La videochiamata dell’assassino di Giogiò Cutolo dal carcere alla nonna è un caso: Nordio apre indagine

«Vi amo»; «Tutto passa»; «Un legame che durerà in eterno». Stavolta è la nonna del killer che, a 16 anni, impugnò una pistola e uccise l'innocente Giovanbattista Cutolo, "Giogiò" giovane musicista napoletano, la notte del 31 agosto 2023, a pubblicare sui social network videochiamate dal carcere col nipote, effettuate con Whatsapp. Il minore che nell'estate 2023 ha assassinato il 24enne per futili motivi, lo scorso anno è stato condannato dal Tribunale per i Minorenni 20 anni di reclusione.

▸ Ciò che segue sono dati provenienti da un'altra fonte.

Lemma keeps_bind {A B} (m : TcpConnection.M A) (k : A -> TcpConnection.M B) :
  keeps m -> (forall a, keeps (k a)) -> keeps (st_bind m k).
Proof.
  intros Hm Hk c b c' es. unfold st_bind. destruct (m c) as [[[a c1] e1]|] eqn:E1; [|done].
  destruct (k a c1) as [[[b2 c2] e2]|] eqn:E2; [|done]. intros [= -> -> <-].
  apply Hm in E1. apply Hk in E2. intuition congruence.
Qed.

Lemma keeps_ret {A} (a : A) : keeps (st_ret a).
Proof. by intros c a' c' es [= <- <- <-]. Qed.
Lemma keeps_get : keeps st_get.
Proof. by intros c a' c' es [= <- <- <-]. Qed.
Lemma keeps_tell es : keeps (st_tell es).
Proof. by intros c a' c' es' [= <- <- <-]. Qed.
Lemma keeps_lift {A} (m : outcome A) : keeps (st_lift m).
Proof. intros c a' c' es. unfold st_lift. destruct m; [by intros [= <- <- <-] | done]. Qed.
Lemma keeps_modify f :
  (forall c, TcpConnection.state_ (f c) = TcpConnection.state_ c /\
     TcpConnection.inputBuffer_ (f c) = TcpConnection.inputBuffer_ c /\
     TcpConnection.callbacks_ (f c) = TcpConnection.callbacks_ c) -> keeps (st_modify f).
Proof. intros Hf c a' c' es [= <- <- <-]. apply Hf. Qed.
Lemma keeps_when b m : keeps m -> keeps (st_when b m).
Proof. destruct b; [done|]. intros _. apply keeps_ret. Qed.
Lemma keeps_on_channel m : keeps (TcpConnection.on_channel m).
Proof.
  intros c a c' es. unfold TcpConnection.on_channel.
  destruct (m _) as [[[[] ch] cs]|]; [by intros [= <- <- <-] | done].
Qed.

(** Applies the rule of the head of the operation. *)
Ltac keeps_tac := repeat (
  lazymatch goal with
  | |- keeps (st_bind _ _) => apply keeps_bind; [|intros ?]
  | |- keeps (st_ret _) => apply keeps_ret
  | |- keeps st_get => apply keeps_get
  | |- keeps (st_tell _) => apply keeps_tell
  | |- keeps (st_lift _) => apply keeps_lift
  | |- keeps (st_modify _) => apply keeps_modify; intros ?; by split_and!
  | |- keeps (st_when _ _) => apply keeps_when
  | |- keeps (TcpConnection.on_channel _) => apply keeps_on_channel
  | |- keeps (if ?b then _ else _) => destruct b
  | |- keeps (match ?x with _ => _ end) => destruct x
  end).

Lemma keeps_sendInLoop r m : keeps (TcpConnection.sendInLoop r m).
Proof.
  unfold TcpConnection.sendInLoop, TcpConnection.directWrite, TcpConnection.queueOutput,
    TcpConnection.notifyHighWaterMark, TcpConnection.armWriting, TcpConnection.queueInLoop.
  keeps_tac.
Qed.

Lemma keeps_send r m : keeps (TcpConnection.run_event (TcpConnection.EvSend true r m)).
Proof.
  cbn [TcpConnection.run_event]. unfold TcpConnection.send. keeps_tac. apply keeps_sendInLoop.
Qed.

Lemma keeps_handleWrite w f : keeps (TcpConnection.handleWrite w f).
Proof.
  unfold TcpConnection.handleWrite, TcpConnection.writeOutput, TcpConnection.notifyLowWaterMark,
    TcpConnection.writeFile, TcpConnection.finishWrite, TcpConnection.shutdownInLoop,
    TcpConnection.queueInLoop.
  keeps_tac.
Qed.

(** Bytes that arrive are stored, and the message callback is called. *)
Lemma handleRead_data c d0 d1 :
  TcpConnection.wf c ->
  TcpConnection.event_ok c (TcpConnection.EvRead (Buffer.ReadvOk d0 d1)) ->
  d0 ++ d1 <> [] ->
  TcpConnection.messageCallback_ (TcpConnection.callbacks_ c) = true ->
  exists b, TcpConnection.handleRead (Buffer.ReadvOk d0 d1) c =
      Ok (tt, TcpConnection.set_input b c, [TcpConnection.ECall TcpConnection.CMessage]) /\
    Buffer.wf b /\
    Buffer.contents b = Buffer.contents (TcpConnection.inputBuffer_ c) ++ d0 ++ d1.
Proof.
  intros Hwf [Hok Hm] Hne Hcb.
  destruct (Buffer.readFd_spec (TcpConnection.inputBuffer_ c) d0 d1) as (b & Hr & Hb & Hc);
    [apply Hwf | done..|].
  exists b. split; [|done]. unfold TcpConnection.handleRead, st_bind, st_get, st_lift. rewrite Hr.
  assert (0 < blen d0 + blen d1).
  { rewrite <- blen_app. unfold blen. destruct (d0 ++ d1); [done|]. simpl. lia. }
  rewrite (proj2 (Z.ltb_lt _ _)) by done. simpl. by rewrite Hcb.
Qed.

(** ** Lemmas: the calls of the handler *)

(** The effects of a handler that are no forced closes. *)
Definition no_force (e : WebChat.effect) : Prop :=
  match e with WebChat.EForceClose _ => False | _ => True end.

Definition gentle {A} (m : WebChat.M A) : Prop :=
  forall s a s' es, m s = Ok (a, s', es) -> Forall no_force es.

Lemma gentle_bind {A B} (m : WebChat.M A) (k : A -> WebChat.M B) :
  gentle m -> (forall a, gentle (k a)) -> gentle (st_bind m k).
Proof.
  intros Hm Hk s b s' es. unfold st_bind. destruct (m s) as [[[a s1] e1]|] eqn:E1; [|done].
  destruct (k a s1) as [[[b2 s2] e2]|] eqn:E2; [|done]. intros [= _ _ <-].
  apply Forall_app. split; [by eapply Hm | by eapply Hk].
Qed.

Lemma gentle_silent {A} (m : WebChat.M A) :
  (forall s a s' es, m s = Ok (a, s', es) -> es = []) -> gentle m.
Proof. intros H s a s' es E. by rewrite (H _ _ _ _ E). Qed.

Lemma gentle_onMessage (buf : Buffer.t) st timerId :
  gentle (WebChat.onMessage peer conn buf st timerId).
Proof.
  assert (Hret : forall A (a : A), gentle (st_ret a)) by (intros; apply gentle_silent; by intros ? ? ? ? [= _ _ <-]).
  assert (Hget : gentle st_get) by (apply gentle_silent; by intros ? ? ? ? [= _ _ <-]).
  assert (Hmod : forall f, gentle (st_modify f)) by (intros; apply gentle_silent; by intros ? ? ? ? [= _ _ <-]).
  assert (Hlift : forall A (m : outcome A), gentle (st_lift m)).
  { intros A m. apply gentle_silent. intros ? ? ? ?. unfold st_lift. by destruct m; intros [= _ _ <-]. }
  assert (Htell : forall es, Forall no_force es -> gentle (st_tell es)) by (by intros es Hes ? ? ? ? [= _ _ <-]).
  assert (Hwhen : forall b m, gentle m -> gentle (st_when b m)) by (intros [] m Hm; [done | apply Hret]).
  unfold WebChat.onMessage. apply gentle_bind; [apply Hwhen|intros _].
  { unfold WebChat.refreshIdleTimer. destruct (negb _); [apply Hret|].
    apply gentle_bind; [done|]. intros s. destruct (_ !! _); [|apply Hret].
    apply gentle_bind; [apply Hwhen, Htell; by repeat constructor|]. intros _.
    apply gentle_bind; [apply Htell; by repeat constructor|]. intros _. apply Hmod. }
  apply gentle_bind; [done|]. intros s. apply gentle_bind; [apply Hlift|].
  intros [[[mal rs] p] b]. apply gentle_bind; [apply Hmod|]. intros _.
  apply gentle_bind; [|intros _; apply Hret]. destruct mal.
  - apply gentle_bind; [apply Htell; by repeat constructor|]. intros _. apply Htell; by repeat constructor.
  - intros s1 a s2 es E. pose proof (WebChat.handleRequests_spec peer s1 conn rs) as H.
    unfold wp in H. rewrite E in H. destruct H as (_ & Hq & _).
    eapply Forall_impl; [exact Hq|]. by intros [].
Qed.

(** The sends of a list of messages, each with its answer. *)
Fixpoint sends (ms : list bytes) (answers : list sysret) : list TcpConnection.event :=
  match ms with
  | [] => []
  | m :: ms => TcpConnection.EvSend true (default (SysErr EAGAIN) (head answers)) m :: sends ms (tail answers)
  end.

Lemma calls_sends es answers :
  Forall no_force es -> WebChat.shut es = [] -> calls es answers = sends (to_conn (WebChat.sent es)) answers.
Proof.
  intros Hf. revert answers. induction Hf as [|e es He Hf IH]; intros answers Hs; [done|].
  destruct e as [c m|c|c|c d k i|c i|line]; simpl in *; try done; [|by apply IH..].
  unfold to_conn. simpl. destruct (c =? conn); simpl; [f_equal|]; by apply IH.
Qed.

Lemma run_sends ms : forall answers c,
  TcpConnection.wf c -> TcpConnection.state_ c = TcpConnection.kConnected ->
  Forall sane answers -> TcpConnection.run_ok (sends ms answers) c ->
  exists c' l, TcpConnection.run_log (sends ms answers) c = Ok (c', l) /\ TcpConnection.wf c' /\
    TcpConnection.written (TcpConnection.l_effects l) ++
      Buffer.contents (TcpConnection.outputBuffer_ c') =
      Buffer.contents (TcpConnection.outputBuffer_ c) ++ concat ms /\
    TcpConnection.state_ c' = TcpConnection.kConnected /\
    TcpConnection.inputBuffer_ c' = TcpConnection.inputBuffer_ c /\
    TcpConnection.callbacks_ c' = TcpConnection.callbacks_ c.
Proof.
  induction ms as [|m ms IH]; intros answers c Hwf Hst Hans Hok.
  { do 2 eexists. split; [done|]. simpl. by rewrite app_nil_r. }
  cbn [sends TcpConnection.run_ok TcpConnection.run_log] in *. destruct Hok as [He Hok].
  set (r := default _ _) in *.
  assert (Hr : sane r) by (destruct Hans; [reflexivity | done]).
  destruct (wp_elim _ _ _ (TcpConnection.run_event_spec c _ Hwf He)) as ([] & c1 & es & E & Hwf1 & _ & T).
  pose proof (keeps_send _ _ _ _ _ _ E) as (K1 & K2 & K3). rewrite E in Hok |- *. cbn [obind] in *.
  destruct (IH (tail answers) c1) as (c2 & l & -> & Hwf2 & Hw & Hst2 & Hi & Hcb);
    [done | congruence | by destruct Hans | done|]. cbn [obind].
  do 2 eexists. split; [done|]. cbn [TcpConnection.l_effects]. split_and!; [done| |congruence..].
  rewrite TcpConnection.written_app, <- app_assoc, Hw, app_assoc, (TcpConnection.tr_bytes _ _ _ _ _ _ _ T).
  rewrite <- app_assoc. cbn [concat]. f_equal. f_equal.
  unfold TcpConnection.accepted, TcpConnection.sends, TcpConnection.connected, TcpConnection.is_state.
  rewrite bool_decide_eq_true_2 by done. unfold sane in Hr. by rewrite Hr, andb_false_r.
Qed.

(** ** The invariant between two events *)

(** The requests [rs] and nothing else are still to be parsed, of the bytes that are in
    the input buffer and those that will arrive; the buffer alone holds no whole one. *)
Record inv (s : t) (coming : bytes) (rs : list (bytes * bytes)) : Prop := {
  inv_wf : TcpConnection.wf (tcp s);
  inv_up : TcpConnection.state_ (tcp s) = TcpConnection.kConnected;
  inv_callback : TcpConnection.messageCallback_ (TcpConnection.callbacks_ (tcp s)) = true;
  inv_between : WebChat.between (WebChat.parser_of (chat s) conn);
  inv_parsed : exists k, WebChat.parseRequests k (WebChat.parser_of (chat s) conn)
      (Buffer.contents (TcpConnection.inputBuffer_ (tcp s))) =
    Ok (false, [], WebChat.parser_of (chat s) conn,
        Buffer.contents (TcpConnection.inputBuffer_ (tcp s)));
  inv_coming : exists n, WebChat.parseRequests n (WebChat.parser_of (chat s) conn)
      (Buffer.contents (TcpConnection.inputBuffer_ (tcp s)) ++ coming) =
    Ok (false, rs, HttpParser.make, []);
}.
(** A message: the handler parses it, and its calls are made. *)
Lemma message_spec p answers i s o :
  inv s -> object p s = Some o ->
  TcpConnection.state_ (TcpServer.tcp o) <> TcpConnection.kConnecting ->
  TcpConnection.state_ (TcpServer.tcp o) <> TcpConnection.kDisconnected ->
  fresh p i s -> message_ok (loopOf p) p answers i s ->
  exists s', onMessage (loopOf p) p answers i s = Ok s' /\ inv s' /\ is_Some (states s' !! p).
Proof.
  intros [Hs [forced Hw]] Ho Hst Hd Hfr Hok.
  pose proof (states_established s p o Ho Hst) as Hp.
  destruct (object_facts s p o Hs Ho) as (Hwf & _ & Hl & _). pose proof (TcpConnection.wf_input _ (proj1 Hwf)) as Hb.
  assert (Hup : WebChat.up (world_of forced s) p).
  { unfold WebChat.up. cbn [world_of WebChat.states]. rewrite Hp.
    destruct (TcpConnection.state_ (TcpServer.tcp o)); try done; auto. }
  destruct (WebChat.step_message peer loopOf (world_of forced s) p
    (TcpConnection.inputBuffer_ (TcpServer.tcp o)) i Hw) as (w' & E & Hw'); [by split|].
  cbn [WebChat.step] in E. apply handle_ok in E as (buf & c' & es & Em & ->).
  change (WebChat.states (world_of forced s)) with (states s) in Em. rewrite Hp in Em. cbn [default from_option id] in Em.
  change (WebChat.chat (world_of forced s)) with (chat s) in Em.
  unfold onMessage, message_ok, with_object, when_object, after in *. rewrite Ho in *. rewrite Em in *.
  cbn [obind]. pose proof (onMessage_about _ _ _ _ _ _ _ _ Em) as Ha.
  pose proof (onMessage_buffer _ _ _ _ _ _ _ _ _ Hw Hb Em) as Hbuf.
  destruct (core_input s p o buf Hs Ho Hst Hbuf) as [H1 Hs1].
  set (s1 := set_chat c' (set_input p buf s)) in *.
  assert (Hs1' : states s1 = states s) by exact Hs1.
  destruct (calls_spec (loopOf p) es answers s1 forced) as (s' & f' & E' & H' & Hw2); [| |done|].
  - by apply (core_frame (set_input p buf s)).
  - rewrite Hs1'. apply (about_addressed p s forced es Hs Hw); [rewrite Hp; by eexists | done].
  - exists s'. split; [done|].
    assert (world_of forced s1 = WebChat.set_app c' (world_of forced s)) as E1.
    { unfold world_of, WebChat.set_app. by rewrite Hs1'. }
    rewrite E1 in Hw2. split; [split; [done|]; exists f'; by rewrite Hw2|].
    change (states s') with (WebChat.states (world_of f' s')). rewrite Hw2.
    apply apply_effects_dom. cbn. rewrite Hp. by eexists.
Qed.

(** Operations of a connection run on its loop. *)
Lemma on_its_loop s p o : core s -> object p s = Some o -> assertInLoopThread (loopOf p) p s = Ok tt.
Proof.
  intros Hs Ho. destruct (object_facts s p o Hs Ho) as (_ & _ & Hl & _).
  unfold assertInLoopThread, with_object. by rewrite Ho, Hl, Z.eqb_refl.
Qed.

(** An operation of the loop on a connection that is established. *)
Lemma operate_spec cur p e answers i s :
  inv s -> is_Some (states s !! p) -> cur = loopOf p -> of_loop e ->
  (is_read e = true -> states s !! p <> Some TcpConnection.kDisconnected /\ fresh p i s) ->
  operate_ok cur p (Some e) answers i s ->
  exists s', operate cur p e answers i s = Ok s' /\ inv s' /\ is_Some (states s' !! p).
Proof.
  intros Hi [st Hp] -> He Hrd [Hok Hacts]. pose proof Hi as [Hs [forced Hw]].
  destruct (established_some s p st Hp) as (o & Ho & Est & Hnc). subst st.
  unfold when_object in Hok. rewrite Ho in Hok.
  destruct (object_facts s p o Hs Ho) as (Hwf & Hcb & Hl & _).
  destruct (run_established s p e o Hs Ho Hnc (or_intror He) Hok) as (c & es & v2 & Hr & E & Hv & Hi2 & Hl2 & Hobj & Hask).
  unfold operate. rewrite (on_its_loop s p o Hs Ho). cbn [obind].
  unfold after in Hacts. rewrite E in *. cbn [obind].
  set (v1 := TcpServer.set_objects _ _) in *.
  pose proof (loop_behaves e _ He Hcb _ _ _ Hr) as Hb. inversion Hb as [Hc Ea|Hread Hc Ea|Hd Hc Ea]; rewrite <- Ea in *.
  - rewrite not_closing in Hv by (rewrite <- Ea; constructor). subst v2.
    destruct (core_update s v1 p o c Hs Ho ltac:(congruence) Hask Hi2 Hl2 eq_refl) as [H1 Hs1].
    rewrite Hc, insert_id in Hs1 by done. exists (set_server v1 s). split; [done|].
    split; [|by rewrite Hs1, Hp]. split; [done|]. exists forced. unfold world_of. by rewrite Hs1.
  - rewrite not_closing in Hv by (rewrite <- Ea; repeat constructor; done). subst v2.
    destruct (core_update s v1 p o c Hs Ho ltac:(congruence) Hask Hi2 Hl2 eq_refl) as [H1 Hs1].
    rewrite Hc, insert_id in Hs1 by done. destruct (Hrd Hread) as [Hnd Hfr].
    cbn [ofold ofold_ok perform_act callback act_ok] in *. destruct Hacts as [Hm _].
    assert (Ho1 : object p (set_server v1 s) = Some (TcpServer.Conn (TcpServer.getLoop o) c))
      by (apply lookup_insert_eq).
    destruct (message_spec p answers i (set_server v1 s) (TcpServer.Conn (TcpServer.getLoop o) c))
      as (s' & -> & Hs'); try done; cbn [TcpServer.tcp].
    + split; [done|]. exists forced. unfold world_of. by rewrite Hs1.
    + congruence.
    + rewrite Hp in Hnd. congruence.
    + by exists s'.
  - rewrite closing_acts in Hv by (rewrite <- Ea; right; left).
    destruct (close_spec (loopOf p) p answers i s v1 v2 o c) as (s' & E' & H1 & H2 & _); try done; [by rewrite Hp|].
    by exists s'.
Qed.
(** * Contact scraper: extraction, normalization and deduplication

    A shallow embedding of the extraction pipeline of the contact scraper
    ([extractor/parser.py], [extractor/normalizer.py], [extractor/utils.py],
    the record loop of [main.py] and the row filter and summary of
    [extractor/writer.py]) together with the properties the specification
    states about it and further properties of the code.

    Python [str] values are lists of 8-bit characters.  The character
    predicates ([isspace], [isdigit], case mapping, regular-expression
    classes) are Python's on code points below 128; a code point from 128
    on is neither whitespace, digit nor letter and is left alone by case
    mapping.  Python dictionaries are finite maps from field names to
    strings. *)

From Stdlib Require Import Ascii String List Bool Arith Lia.
From stdpp Require Import gmap strings list fin_maps.
(** X20: the two cutoffs of the quality trimming, for a window that fits in
    a consensus over its alphabet.  The left cutoff is the start of the first
    window with at least [basecnt] called bases, or the start of the last
    window when there is none before it.  The right cutoff is the end of the
    last window with at least [basecnt] called bases among those that start
    after the left cutoff, or the end of the window of the left cutoff when
    there is none.  The count the loops leave is that of the window ending at
    the right cutoff, and it is below [basecnt] exactly when no window at all
    has [basecnt] called bases. *)
Theorem trimCutoffs_good_windows (winsize basecnt : Z) (s : str) :
  0 <= winsize <= Py.len s -> Forall in_alphabet s ->
  exists index_left index_right num_good,
    trimCutoffs winsize basecnt s = Ok (index_left, index_right, num_good) /\
    0 <= index_left <= Py.len s - winsize /\
    (forall j, 0 <= j < index_left -> good_bases s winsize j < basecnt) /\
    (index_left < Py.len s - winsize ->
     basecnt <= good_bases s winsize index_left) /\
    index_left + winsize - 1 <= index_right <= Py.len s - 1 /\
    (forall j, index_right - winsize + 1 < j <= Py.len s - winsize ->
       good_bases s winsize j < basecnt) /\
    (index_left < index_right - winsize + 1 ->
     basecnt <= good_bases s winsize (index_right - winsize + 1)) /\
    num_good = good_bases s winsize (index_right - winsize + 1) /\
    (num_good < basecnt <->
     forall j, 0 <= j <= Py.len s - winsize ->
       good_bases s winsize j < basecnt).
Proof.
  intros Hw Hs.
  destruct (cutoffs_by_good_bases winsize basecnt s Hw Hs)
    as (l & r & g & E & Hl & Hbad1 & Hgood1 & Hr & Hbad2 & Hgood2 & Hg).
  exists l, r, g.
  repeat (split; [assumption|]).
  split.
  - intros Hg' j Hj.
    destruct (Z_lt_le_dec j l) as [Hjl|Hjl]; [apply Hbad1; lia|].
    destruct (Z_lt_le_dec l (r - winsize + 1)) as [Hlr|Hlr].
    { specialize (Hgood2 Hlr). lia. }
    assert (r - winsize + 1 = l) as Hrl by lia. rewrite Hrl in *.
    destruct (Z.eq_dec j l) as [->|]; [lia|].
    apply Hbad2. lia.
  - intros Hall. rewrite Hg. apply Hall. lia.
Qed.
Lemma sub_groups_no_group (s : string) : Rows.has_no_group (ChassisA.sub_groups s).
Proof.
  funelim (ChassisA.sub_groups s); intros before after Heq.
  - destruct (match_group_inv s digits rest e) as (_ & Hds & _).
    change ((" " ++ digits ++ ChassisA.sub_groups rest)%string)
      with ((" " ++ digits) ++ ChassisA.sub_groups rest) in Heq.
    destruct (split_app _ _ _ _ Heq) as [(mid & Hp & -> & Hmid)|[b' Hq]].
    + destruct mid as [|c mid]; [contradiction|].
      cbn [String.append]. apply match_group_head. intros ->.
      destruct before as [|b before].
      * simpl in Hp. discriminate.
      * simpl in Hp. injection Hp as _ Hp.
        assert (Hmid' : Rows.only_digits (String "("%char mid) = true).
        { apply (only_digits_suffix before). now rewrite <- Hp. }
        discriminate.
    + exact (H b' after Hq).
  - destruct before; [|discriminate]. simpl in Heq. now subst after.
  - destruct before as [|b before].
    + simpl in Heq. subst after.
      destruct (ascii_dec c "("%char) as [->|Hc];
        [|now apply match_group_head].
      now apply match_group_after_sub.
    + simpl in Heq. injection Heq as _ Heq. exact (H before after Heq).
Qed.

Lemma sub_groups_unchanged (s : string) :
  Rows.has_no_group s -> ChassisA.sub_groups s = s.
Proof.
  funelim (ChassisA.sub_groups s); intros Hno.
  - pose proof (Hno "" s eq_refl) as Hnone. congruence.
  - reflexivity.
  - f_equal. apply H. intros before after ->.
    apply (Hno (String c before) after). reflexivity.
Qed.

Lemma sub_groups_shorter (before after : string) :
  ChassisA.match_group after <> None ->
  (String.length (ChassisA.sub_groups (before ++ after))
   < String.length (before ++ after))%nat.
Proof.
  intros Hm. induction before as [|c b IH].
  - simpl. rewrite sub_groups_unfold.
    destruct (ChassisA.match_group after) as [[ds r]|] eqn:E; [|contradiction].
    destruct (match_group_inv after ds r E) as (-> & _ & _).
    pose proof (sub_groups_length r).
    cbn [String.append String.length].
    rewrite !string_length_app. cbn [String.append String.length]. lia.
  - rewrite sub_groups_unfold.
    destruct (ChassisA.match_group (String c b ++ after)) as [[ds r]|] eqn:E.
    + destruct (match_group_inv _ ds r E) as (-> & _ & _).
      pose proof (sub_groups_length r).
      cbn [String.append String.length].
      rewrite !string_length_app. cbn [String.append String.length]. lia.
    + cbn [String.append String.length]. lia.
Qed.

Local Open Scope Z_scope.

Lemma is_ascii_app (s t : string) :
  Rows.is_ascii (s ++ t) = Rows.is_ascii s && Rows.is_ascii t.
Proof.
  induction s as [|c s IH]; [reflexivity|].
  simpl. now rewrite IH, andb_assoc.
Qed.

(** The rewriting of an ASCII name is an ASCII name. *)
Lemma sub_groups_ascii (s : string) :
  Rows.is_ascii s = true -> Rows.is_ascii (ChassisA.sub_groups s) = true.
Proof.
  funelim (ChassisA.sub_groups s); intros Hs.
  - destruct (match_group_inv s digits rest e) as (-> & _ & _).
    rewrite !is_ascii_app in Hs. rewrite !is_ascii_app.
    apply andb_prop in Hs as [_ Hs]. apply andb_prop in Hs as [Hds Hs].
    apply andb_prop in Hs as [_ Hrest].
    rewrite Hds, (H Hrest). reflexivity.
  - reflexivity.
  - simpl in Hs |- *. apply andb_prop in Hs as [Hc Hs].
    now rewrite Hc, (H Hs).
Qed.

(** X6. The rewriting of a sensor name of ASCII characters leaves no
    parenthesised number: its result is a name of ASCII characters in which
    no match of the pattern starts anywhere, and rewriting the result again
    changes nothing. *)
Theorem sub_groups_leaves_no_group (name : string) :
  Rows.is_ascii name = true ->
  Rows.is_ascii (ChassisA.sub_groups name) = true
  /\ Rows.has_no_group (ChassisA.sub_groups name)
  /\ ChassisA.sub_groups (ChassisA.sub_groups name)
     = ChassisA.sub_groups name.
Proof.
  intros Hname.
  split; [now apply sub_groups_ascii|].
  split; [apply sub_groups_no_group|].
  apply sub_groups_unchanged, sub_groups_no_group.
Qed.

Lemma sub_groups_leaves_no_group_witness :
  Rows.is_ascii (ChassisA.sub_groups "PSU(1) Fan(12)") = true
  /\ Rows.has_no_group (ChassisA.sub_groups "PSU(1) Fan(12)")
  /\ ChassisA.sub_groups (ChassisA.sub_groups "PSU(1) Fan(12)")
     = ChassisA.sub_groups "PSU(1) Fan(12)".
Proof.
  apply (sub_groups_leaves_no_group "PSU(1) Fan(12)"). reflexivity.
Defined.

(** X7. The rewriting of a sensor name of ASCII characters changes the name
    only where a parenthesised number stands: the name is left as it is
    exactly when no match of the pattern starts anywhere in it, and the
    result is never longer than the name. *)
Theorem sub_groups_changes_only_groups (name : string) :
  Rows.is_ascii name = true ->
  (ChassisA.sub_groups name = name <-> Rows.has_no_group name)
  /\ (String.length (ChassisA.sub_groups name) <= String.length name)%nat.
Proof.
  intros _.
  split; [|apply sub_groups_length].
  split; [|apply sub_groups_unchanged].
  intros Hsame before after ->.
  destruct (ChassisA.match_group after) as [group|] eqn:Hm; [|reflexivity].
  exfalso.
  assert (Hsome : ChassisA.match_group after <> None) by congruence.
  pose proof (sub_groups_shorter before after Hsome) as Hlt.
  rewrite Hsame in Hlt. lia.
Qed.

Dopo aver visionato le immagini sui social, la mamma della vittima Daniela Di Maggio si è infuriata, sollevando il caso e chiedendo con forza interventi istituzionali: «In quelle immagini – ha detto – c'è il killer di mio figlio. La nonna mette in rete videochiamate dal carcere e le fa fare contemporaneamente all'altro nipote detenuto. Ci rendiamo conto dal carcere cosa esce in maniera irriverente contro le vittime e a favore dei carnefici? Dove andiamo a finire?».
Ieri, dopo la bufera mediatica conseguente la denuncia del fatto, il ministro della Giustizia Carlo Nordio ha annunciato provvedimenti:
Con riferimento alla videochiamata fatta alla nonna dal killer del giovane musicista napoletano Giogiò Cutolo, immediatamente diventata virale sui social, il ministro Nordio ha chiesto riscontri in sede amministrativa per accertare se le immagini e le riprese diffuse sui social siano state effettuate dalla Casa circondariale di Catanzaro, nel corso del colloquio a distanza con i familiari del detenuto.

Colloqui Whatsapp autorizzati, vietata registrazione e diffusione social
Il Ministero della Giustizia spiega: «Effettivamente risultano regolarmente autorizzati videochiamate e colloqui tramite l'applicativo Whatsapp tra il detenuto e i familiari; pertanto, la Direzione ha prontamente segnalato alla locale Procura nonché al magistrato di Sorveglianza, per quanto di rispettiva competenza, la vicenda in relazione sia alla diffusione illecita del video sia alle modalità fraudolente di captazione del colloquio, che in ogni caso non poteva essere registrato dagli interlocutori».